§ SUPPLIED MATERIAL:
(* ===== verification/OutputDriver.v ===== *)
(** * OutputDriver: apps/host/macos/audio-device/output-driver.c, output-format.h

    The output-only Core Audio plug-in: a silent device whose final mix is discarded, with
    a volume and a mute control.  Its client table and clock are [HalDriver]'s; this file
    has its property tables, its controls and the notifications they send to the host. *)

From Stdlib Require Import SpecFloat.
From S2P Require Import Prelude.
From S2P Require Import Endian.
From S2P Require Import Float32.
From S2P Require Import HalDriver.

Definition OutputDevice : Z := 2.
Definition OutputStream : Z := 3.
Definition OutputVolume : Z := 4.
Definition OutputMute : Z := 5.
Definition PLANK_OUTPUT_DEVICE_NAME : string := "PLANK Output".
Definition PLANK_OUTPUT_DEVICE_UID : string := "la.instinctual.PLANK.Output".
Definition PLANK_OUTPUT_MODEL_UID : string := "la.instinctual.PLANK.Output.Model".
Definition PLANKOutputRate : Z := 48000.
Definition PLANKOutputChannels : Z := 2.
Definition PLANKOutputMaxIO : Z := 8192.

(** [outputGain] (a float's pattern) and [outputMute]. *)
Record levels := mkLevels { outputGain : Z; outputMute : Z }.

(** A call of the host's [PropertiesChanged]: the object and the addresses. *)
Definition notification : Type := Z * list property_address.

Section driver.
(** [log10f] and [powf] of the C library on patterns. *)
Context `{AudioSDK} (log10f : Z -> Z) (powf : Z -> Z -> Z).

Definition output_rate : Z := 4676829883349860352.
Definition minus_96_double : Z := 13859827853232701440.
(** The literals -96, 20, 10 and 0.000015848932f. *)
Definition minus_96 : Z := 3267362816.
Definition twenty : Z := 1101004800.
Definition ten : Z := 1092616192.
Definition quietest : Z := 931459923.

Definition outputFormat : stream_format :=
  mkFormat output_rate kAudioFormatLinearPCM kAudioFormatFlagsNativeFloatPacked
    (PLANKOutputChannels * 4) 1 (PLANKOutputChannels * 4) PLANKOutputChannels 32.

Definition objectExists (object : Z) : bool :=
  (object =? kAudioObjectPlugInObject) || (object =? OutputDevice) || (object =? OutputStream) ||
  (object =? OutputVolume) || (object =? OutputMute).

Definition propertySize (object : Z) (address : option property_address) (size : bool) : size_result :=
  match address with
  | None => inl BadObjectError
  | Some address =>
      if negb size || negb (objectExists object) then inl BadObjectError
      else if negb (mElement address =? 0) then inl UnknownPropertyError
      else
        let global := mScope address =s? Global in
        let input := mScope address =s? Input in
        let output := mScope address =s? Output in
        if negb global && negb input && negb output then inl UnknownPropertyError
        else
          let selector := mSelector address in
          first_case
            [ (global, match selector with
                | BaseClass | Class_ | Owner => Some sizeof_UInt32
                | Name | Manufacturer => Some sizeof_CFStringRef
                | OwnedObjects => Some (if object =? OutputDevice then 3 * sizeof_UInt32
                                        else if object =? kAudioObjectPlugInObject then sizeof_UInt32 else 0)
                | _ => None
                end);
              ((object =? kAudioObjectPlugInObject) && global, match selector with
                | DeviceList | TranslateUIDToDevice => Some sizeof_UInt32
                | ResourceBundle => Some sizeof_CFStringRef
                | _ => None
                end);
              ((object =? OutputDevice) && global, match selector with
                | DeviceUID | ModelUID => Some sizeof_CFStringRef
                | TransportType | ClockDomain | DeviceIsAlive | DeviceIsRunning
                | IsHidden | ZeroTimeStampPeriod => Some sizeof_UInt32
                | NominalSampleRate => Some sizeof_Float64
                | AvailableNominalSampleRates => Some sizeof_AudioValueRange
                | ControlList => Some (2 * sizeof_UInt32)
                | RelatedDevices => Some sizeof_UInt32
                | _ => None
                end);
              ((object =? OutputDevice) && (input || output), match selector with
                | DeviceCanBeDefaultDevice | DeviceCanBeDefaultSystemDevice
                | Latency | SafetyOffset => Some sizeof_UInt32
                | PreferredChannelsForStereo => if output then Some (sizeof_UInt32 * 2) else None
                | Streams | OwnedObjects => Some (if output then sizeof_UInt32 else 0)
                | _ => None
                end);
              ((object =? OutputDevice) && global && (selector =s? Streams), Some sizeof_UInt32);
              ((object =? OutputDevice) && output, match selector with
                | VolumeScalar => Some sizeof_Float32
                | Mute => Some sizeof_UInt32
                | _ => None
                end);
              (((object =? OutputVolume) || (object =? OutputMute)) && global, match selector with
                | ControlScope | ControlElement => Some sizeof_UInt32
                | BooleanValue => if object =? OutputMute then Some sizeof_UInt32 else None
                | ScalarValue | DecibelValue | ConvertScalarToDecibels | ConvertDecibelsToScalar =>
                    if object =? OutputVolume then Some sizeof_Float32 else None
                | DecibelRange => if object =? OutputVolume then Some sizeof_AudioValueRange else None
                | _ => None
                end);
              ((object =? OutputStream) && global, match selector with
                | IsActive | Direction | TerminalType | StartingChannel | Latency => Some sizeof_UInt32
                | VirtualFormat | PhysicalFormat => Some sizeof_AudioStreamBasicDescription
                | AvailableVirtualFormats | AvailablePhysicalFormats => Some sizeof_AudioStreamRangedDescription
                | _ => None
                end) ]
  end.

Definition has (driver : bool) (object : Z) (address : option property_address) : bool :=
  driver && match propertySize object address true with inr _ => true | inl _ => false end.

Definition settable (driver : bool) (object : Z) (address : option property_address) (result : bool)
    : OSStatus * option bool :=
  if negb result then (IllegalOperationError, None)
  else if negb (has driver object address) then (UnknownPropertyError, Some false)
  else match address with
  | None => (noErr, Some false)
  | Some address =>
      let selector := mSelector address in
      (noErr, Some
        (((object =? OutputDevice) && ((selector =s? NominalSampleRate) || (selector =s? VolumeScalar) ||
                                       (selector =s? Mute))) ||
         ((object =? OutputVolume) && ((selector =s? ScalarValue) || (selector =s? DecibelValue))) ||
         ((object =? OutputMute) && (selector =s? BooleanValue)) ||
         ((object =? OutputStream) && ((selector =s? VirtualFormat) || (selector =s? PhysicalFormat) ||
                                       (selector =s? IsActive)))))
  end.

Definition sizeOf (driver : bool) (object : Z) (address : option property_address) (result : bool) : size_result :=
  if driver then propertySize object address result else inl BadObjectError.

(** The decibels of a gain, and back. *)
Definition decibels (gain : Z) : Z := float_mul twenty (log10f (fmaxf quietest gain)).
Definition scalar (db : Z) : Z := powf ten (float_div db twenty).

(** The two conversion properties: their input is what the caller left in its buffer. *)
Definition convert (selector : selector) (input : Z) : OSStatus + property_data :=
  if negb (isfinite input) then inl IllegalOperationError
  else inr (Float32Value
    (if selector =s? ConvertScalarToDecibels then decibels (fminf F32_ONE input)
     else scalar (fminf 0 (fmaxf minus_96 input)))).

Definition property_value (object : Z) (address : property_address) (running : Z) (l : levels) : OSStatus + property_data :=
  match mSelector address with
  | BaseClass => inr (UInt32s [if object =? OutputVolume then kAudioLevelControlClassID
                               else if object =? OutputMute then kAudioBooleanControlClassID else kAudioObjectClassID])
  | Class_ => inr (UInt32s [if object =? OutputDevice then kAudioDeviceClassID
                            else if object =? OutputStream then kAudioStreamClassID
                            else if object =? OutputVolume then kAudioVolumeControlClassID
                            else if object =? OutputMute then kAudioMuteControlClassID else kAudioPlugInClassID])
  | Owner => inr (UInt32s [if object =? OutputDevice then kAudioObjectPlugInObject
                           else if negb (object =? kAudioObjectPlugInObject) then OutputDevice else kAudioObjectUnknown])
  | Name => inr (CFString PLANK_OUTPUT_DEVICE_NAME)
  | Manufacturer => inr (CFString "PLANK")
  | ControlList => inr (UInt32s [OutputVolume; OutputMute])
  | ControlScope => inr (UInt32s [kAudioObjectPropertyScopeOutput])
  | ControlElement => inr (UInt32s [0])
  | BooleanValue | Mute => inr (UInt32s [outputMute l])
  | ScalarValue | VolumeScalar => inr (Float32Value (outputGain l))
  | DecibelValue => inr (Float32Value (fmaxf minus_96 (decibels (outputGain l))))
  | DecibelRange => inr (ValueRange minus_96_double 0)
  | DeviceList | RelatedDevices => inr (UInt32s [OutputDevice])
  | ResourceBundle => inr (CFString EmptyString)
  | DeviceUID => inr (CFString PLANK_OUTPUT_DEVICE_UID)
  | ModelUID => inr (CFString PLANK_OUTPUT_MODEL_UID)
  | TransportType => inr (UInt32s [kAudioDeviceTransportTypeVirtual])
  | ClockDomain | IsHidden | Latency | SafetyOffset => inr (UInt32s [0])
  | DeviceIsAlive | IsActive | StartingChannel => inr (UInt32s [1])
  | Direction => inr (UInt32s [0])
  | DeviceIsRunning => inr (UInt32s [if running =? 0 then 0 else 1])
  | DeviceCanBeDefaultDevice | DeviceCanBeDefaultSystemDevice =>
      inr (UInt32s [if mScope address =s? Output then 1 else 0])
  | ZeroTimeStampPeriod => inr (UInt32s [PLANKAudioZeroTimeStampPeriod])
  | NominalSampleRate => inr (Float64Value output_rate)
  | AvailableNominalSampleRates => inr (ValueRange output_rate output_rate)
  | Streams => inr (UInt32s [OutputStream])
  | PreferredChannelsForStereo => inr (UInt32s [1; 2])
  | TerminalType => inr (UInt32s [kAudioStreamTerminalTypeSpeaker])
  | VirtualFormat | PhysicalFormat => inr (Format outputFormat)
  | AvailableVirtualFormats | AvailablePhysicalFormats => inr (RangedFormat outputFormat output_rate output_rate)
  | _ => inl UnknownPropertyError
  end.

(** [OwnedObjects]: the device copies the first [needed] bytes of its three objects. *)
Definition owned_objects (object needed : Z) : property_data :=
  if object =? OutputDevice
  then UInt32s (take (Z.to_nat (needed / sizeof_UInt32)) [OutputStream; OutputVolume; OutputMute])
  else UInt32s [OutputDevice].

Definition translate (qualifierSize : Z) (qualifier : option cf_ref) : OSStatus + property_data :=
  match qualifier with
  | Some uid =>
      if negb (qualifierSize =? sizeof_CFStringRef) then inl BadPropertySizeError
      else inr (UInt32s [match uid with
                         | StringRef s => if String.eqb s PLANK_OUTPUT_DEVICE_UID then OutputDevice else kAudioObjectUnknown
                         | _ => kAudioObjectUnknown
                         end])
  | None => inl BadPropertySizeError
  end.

...

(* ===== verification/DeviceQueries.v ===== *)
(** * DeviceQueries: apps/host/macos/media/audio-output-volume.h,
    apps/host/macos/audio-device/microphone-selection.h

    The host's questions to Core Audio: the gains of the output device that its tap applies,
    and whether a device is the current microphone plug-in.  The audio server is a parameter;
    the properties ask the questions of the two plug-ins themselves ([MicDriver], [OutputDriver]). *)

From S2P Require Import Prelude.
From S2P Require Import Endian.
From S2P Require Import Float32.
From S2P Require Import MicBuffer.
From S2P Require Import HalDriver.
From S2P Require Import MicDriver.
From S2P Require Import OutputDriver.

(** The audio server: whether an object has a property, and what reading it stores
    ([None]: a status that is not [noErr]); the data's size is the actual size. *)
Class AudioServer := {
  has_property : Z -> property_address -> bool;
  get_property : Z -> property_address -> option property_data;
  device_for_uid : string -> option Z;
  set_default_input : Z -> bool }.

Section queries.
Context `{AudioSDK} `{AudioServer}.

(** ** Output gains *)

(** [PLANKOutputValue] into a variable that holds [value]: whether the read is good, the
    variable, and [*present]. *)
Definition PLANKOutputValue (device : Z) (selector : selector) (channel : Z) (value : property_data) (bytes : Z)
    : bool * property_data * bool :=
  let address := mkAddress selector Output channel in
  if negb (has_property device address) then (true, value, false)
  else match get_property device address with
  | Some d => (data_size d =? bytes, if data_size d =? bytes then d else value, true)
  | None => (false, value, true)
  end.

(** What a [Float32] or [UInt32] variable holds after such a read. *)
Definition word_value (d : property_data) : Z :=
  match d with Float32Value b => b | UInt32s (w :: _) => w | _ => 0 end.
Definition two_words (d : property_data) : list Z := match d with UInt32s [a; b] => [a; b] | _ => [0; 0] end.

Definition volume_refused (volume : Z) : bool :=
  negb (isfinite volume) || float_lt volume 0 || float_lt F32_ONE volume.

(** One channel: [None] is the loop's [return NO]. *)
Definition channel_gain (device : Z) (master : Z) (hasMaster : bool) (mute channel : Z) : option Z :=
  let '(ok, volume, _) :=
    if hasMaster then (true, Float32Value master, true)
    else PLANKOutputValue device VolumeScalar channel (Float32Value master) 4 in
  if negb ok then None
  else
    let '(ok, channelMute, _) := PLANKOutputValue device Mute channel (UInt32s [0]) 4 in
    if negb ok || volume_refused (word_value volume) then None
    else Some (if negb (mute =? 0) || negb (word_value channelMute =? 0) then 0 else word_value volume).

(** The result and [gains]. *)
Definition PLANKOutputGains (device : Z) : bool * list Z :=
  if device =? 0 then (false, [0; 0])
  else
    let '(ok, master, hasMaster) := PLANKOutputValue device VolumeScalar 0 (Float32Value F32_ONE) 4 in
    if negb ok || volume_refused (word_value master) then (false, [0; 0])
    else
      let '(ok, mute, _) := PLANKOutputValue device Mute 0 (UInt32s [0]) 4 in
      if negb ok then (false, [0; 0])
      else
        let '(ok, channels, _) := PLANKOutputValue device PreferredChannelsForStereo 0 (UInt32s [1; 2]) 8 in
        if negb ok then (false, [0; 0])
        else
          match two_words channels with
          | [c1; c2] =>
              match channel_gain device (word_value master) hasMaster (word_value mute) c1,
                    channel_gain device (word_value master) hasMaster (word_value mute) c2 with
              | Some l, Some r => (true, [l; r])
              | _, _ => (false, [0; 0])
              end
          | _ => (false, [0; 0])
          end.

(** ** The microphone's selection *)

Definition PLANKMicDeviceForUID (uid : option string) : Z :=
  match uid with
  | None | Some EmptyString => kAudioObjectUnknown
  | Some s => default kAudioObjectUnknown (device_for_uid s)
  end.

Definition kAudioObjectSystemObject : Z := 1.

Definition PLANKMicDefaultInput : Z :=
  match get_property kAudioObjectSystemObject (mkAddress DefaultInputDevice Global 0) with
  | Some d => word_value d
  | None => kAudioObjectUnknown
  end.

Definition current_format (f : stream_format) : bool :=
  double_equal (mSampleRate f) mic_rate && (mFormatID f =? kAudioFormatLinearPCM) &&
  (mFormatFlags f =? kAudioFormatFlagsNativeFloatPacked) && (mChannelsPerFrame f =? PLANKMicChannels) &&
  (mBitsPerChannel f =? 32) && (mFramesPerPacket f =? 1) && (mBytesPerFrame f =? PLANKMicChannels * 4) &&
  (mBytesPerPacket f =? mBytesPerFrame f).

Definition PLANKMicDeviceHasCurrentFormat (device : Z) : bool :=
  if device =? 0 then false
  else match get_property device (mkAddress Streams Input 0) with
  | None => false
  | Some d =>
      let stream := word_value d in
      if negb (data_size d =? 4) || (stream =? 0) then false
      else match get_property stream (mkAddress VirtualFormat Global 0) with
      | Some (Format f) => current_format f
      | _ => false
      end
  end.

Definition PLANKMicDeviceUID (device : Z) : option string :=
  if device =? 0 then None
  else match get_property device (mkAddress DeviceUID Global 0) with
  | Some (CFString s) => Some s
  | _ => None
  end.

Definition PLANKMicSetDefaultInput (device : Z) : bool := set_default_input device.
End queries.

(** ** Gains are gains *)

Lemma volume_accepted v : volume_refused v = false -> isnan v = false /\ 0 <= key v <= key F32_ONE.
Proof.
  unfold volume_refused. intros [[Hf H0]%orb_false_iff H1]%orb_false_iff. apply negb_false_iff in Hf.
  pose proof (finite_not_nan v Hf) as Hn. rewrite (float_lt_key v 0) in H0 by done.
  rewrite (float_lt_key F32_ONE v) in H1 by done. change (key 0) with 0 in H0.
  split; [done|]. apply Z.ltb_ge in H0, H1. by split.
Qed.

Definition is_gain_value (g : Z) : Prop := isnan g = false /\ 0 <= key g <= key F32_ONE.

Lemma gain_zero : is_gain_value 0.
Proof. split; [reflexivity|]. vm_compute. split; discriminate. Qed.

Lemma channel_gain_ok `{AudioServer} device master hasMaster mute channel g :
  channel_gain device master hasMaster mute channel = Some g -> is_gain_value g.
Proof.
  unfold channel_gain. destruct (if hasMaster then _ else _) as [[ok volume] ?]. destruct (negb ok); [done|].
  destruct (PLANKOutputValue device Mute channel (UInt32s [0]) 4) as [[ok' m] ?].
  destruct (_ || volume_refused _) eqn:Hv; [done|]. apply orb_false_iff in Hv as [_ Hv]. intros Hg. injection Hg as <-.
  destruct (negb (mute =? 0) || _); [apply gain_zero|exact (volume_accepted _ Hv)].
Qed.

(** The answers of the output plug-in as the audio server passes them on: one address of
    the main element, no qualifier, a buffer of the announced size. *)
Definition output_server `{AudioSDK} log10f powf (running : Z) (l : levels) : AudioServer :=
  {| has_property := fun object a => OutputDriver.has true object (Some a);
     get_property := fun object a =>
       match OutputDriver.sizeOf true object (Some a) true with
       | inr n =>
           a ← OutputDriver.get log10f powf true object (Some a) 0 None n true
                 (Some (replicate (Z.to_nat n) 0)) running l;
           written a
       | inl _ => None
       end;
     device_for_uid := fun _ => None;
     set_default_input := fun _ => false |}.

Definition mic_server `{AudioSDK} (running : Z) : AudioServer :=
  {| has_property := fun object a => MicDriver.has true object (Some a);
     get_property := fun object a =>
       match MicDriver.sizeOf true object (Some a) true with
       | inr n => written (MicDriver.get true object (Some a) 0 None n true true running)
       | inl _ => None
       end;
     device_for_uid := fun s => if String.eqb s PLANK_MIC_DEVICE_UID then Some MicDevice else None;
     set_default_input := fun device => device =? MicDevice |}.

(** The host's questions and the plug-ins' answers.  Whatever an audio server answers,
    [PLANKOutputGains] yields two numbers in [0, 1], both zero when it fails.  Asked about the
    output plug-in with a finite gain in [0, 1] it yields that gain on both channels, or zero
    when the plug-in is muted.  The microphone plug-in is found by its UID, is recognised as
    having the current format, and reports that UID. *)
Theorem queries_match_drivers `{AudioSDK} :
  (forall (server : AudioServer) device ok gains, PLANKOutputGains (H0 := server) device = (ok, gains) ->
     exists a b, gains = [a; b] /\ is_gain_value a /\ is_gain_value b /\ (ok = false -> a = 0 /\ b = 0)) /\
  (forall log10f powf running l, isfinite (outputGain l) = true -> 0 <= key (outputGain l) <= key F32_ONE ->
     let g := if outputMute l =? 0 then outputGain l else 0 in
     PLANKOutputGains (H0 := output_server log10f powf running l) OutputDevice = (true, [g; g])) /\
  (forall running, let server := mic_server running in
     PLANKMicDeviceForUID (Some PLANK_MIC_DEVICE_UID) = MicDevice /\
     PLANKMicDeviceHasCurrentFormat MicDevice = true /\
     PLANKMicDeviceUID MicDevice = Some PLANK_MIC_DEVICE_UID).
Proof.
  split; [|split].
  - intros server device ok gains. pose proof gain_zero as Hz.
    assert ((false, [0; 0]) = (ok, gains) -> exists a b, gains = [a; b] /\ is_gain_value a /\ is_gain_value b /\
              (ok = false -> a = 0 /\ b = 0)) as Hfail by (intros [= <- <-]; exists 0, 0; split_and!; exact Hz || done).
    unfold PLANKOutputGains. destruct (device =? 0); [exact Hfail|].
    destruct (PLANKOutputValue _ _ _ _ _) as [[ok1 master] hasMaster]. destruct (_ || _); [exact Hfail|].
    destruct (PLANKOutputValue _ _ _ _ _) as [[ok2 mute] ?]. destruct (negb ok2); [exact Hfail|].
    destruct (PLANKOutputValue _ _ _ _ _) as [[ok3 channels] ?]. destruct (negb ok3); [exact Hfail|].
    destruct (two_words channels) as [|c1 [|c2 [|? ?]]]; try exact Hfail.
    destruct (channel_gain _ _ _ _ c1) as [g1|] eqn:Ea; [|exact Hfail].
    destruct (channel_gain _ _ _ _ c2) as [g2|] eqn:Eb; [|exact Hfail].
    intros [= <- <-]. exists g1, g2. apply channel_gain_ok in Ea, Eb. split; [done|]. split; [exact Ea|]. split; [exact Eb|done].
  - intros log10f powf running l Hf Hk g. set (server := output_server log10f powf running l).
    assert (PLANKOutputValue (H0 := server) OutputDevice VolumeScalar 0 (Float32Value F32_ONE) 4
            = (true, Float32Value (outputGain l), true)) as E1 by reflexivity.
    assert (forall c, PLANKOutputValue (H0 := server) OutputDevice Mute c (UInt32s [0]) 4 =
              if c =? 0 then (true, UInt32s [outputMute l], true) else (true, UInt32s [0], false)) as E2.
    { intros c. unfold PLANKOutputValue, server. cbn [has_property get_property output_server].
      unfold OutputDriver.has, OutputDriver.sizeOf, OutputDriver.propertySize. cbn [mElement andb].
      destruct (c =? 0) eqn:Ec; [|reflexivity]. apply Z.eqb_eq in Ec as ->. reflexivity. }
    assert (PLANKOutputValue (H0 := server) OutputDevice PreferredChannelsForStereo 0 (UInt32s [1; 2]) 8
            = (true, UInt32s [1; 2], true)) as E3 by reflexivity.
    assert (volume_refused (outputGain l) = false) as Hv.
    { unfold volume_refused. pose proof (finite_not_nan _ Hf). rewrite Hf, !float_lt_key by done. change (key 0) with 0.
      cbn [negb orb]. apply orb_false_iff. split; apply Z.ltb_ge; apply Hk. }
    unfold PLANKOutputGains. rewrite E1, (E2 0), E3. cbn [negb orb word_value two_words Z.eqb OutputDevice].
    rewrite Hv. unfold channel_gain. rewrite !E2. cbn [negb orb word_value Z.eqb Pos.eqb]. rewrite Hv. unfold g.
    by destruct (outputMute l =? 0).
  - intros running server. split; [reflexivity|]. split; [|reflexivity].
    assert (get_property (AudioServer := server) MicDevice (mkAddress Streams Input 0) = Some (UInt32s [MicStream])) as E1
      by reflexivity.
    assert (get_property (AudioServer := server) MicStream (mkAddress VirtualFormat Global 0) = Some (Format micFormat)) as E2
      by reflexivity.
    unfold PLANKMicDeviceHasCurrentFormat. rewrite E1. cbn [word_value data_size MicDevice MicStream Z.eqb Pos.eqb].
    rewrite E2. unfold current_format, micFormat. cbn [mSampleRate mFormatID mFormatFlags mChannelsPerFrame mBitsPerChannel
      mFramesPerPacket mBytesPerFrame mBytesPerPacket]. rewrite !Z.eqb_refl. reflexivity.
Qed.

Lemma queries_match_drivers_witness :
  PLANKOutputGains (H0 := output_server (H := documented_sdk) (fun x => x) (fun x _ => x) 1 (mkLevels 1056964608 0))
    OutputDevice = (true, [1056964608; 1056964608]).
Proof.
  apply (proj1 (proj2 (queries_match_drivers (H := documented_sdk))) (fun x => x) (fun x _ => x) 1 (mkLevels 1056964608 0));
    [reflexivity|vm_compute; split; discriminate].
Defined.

§ WHAT IS BEING ASKED:
Only the lines above from the one with "Definition PLANKMicDeviceUID (device" through the one with "rewrite (float_lt_key F32_ONE" should be duplicated, character for character.

§ RESULT FOR THIS TASK:
Definition PLANKMicDeviceUID (device : Z) : option string :=
  if device =? 0 then None
  else match get_property device (mkAddress DeviceUID Global 0) with
  | Some (CFString s) => Some s
  | _ => None
  end.

Definition PLANKMicSetDefaultInput (device : Z) : bool := set_default_input device.
End queries.

(** ** Gains are gains *)

Lemma volume_accepted v : volume_refused v = false -> isnan v = false /\ 0 <= key v <= key F32_ONE.
Proof.
  unfold volume_refused. intros [[Hf H0]%orb_false_iff H1]%orb_false_iff. apply negb_false_iff in Hf.
  pose proof (finite_not_nan v Hf) as Hn. rewrite (float_lt_key v 0) in H0 by done.
  rewrite (float_lt_key F32_ONE v) in H1 by done. change (key 0) with 0 in H0.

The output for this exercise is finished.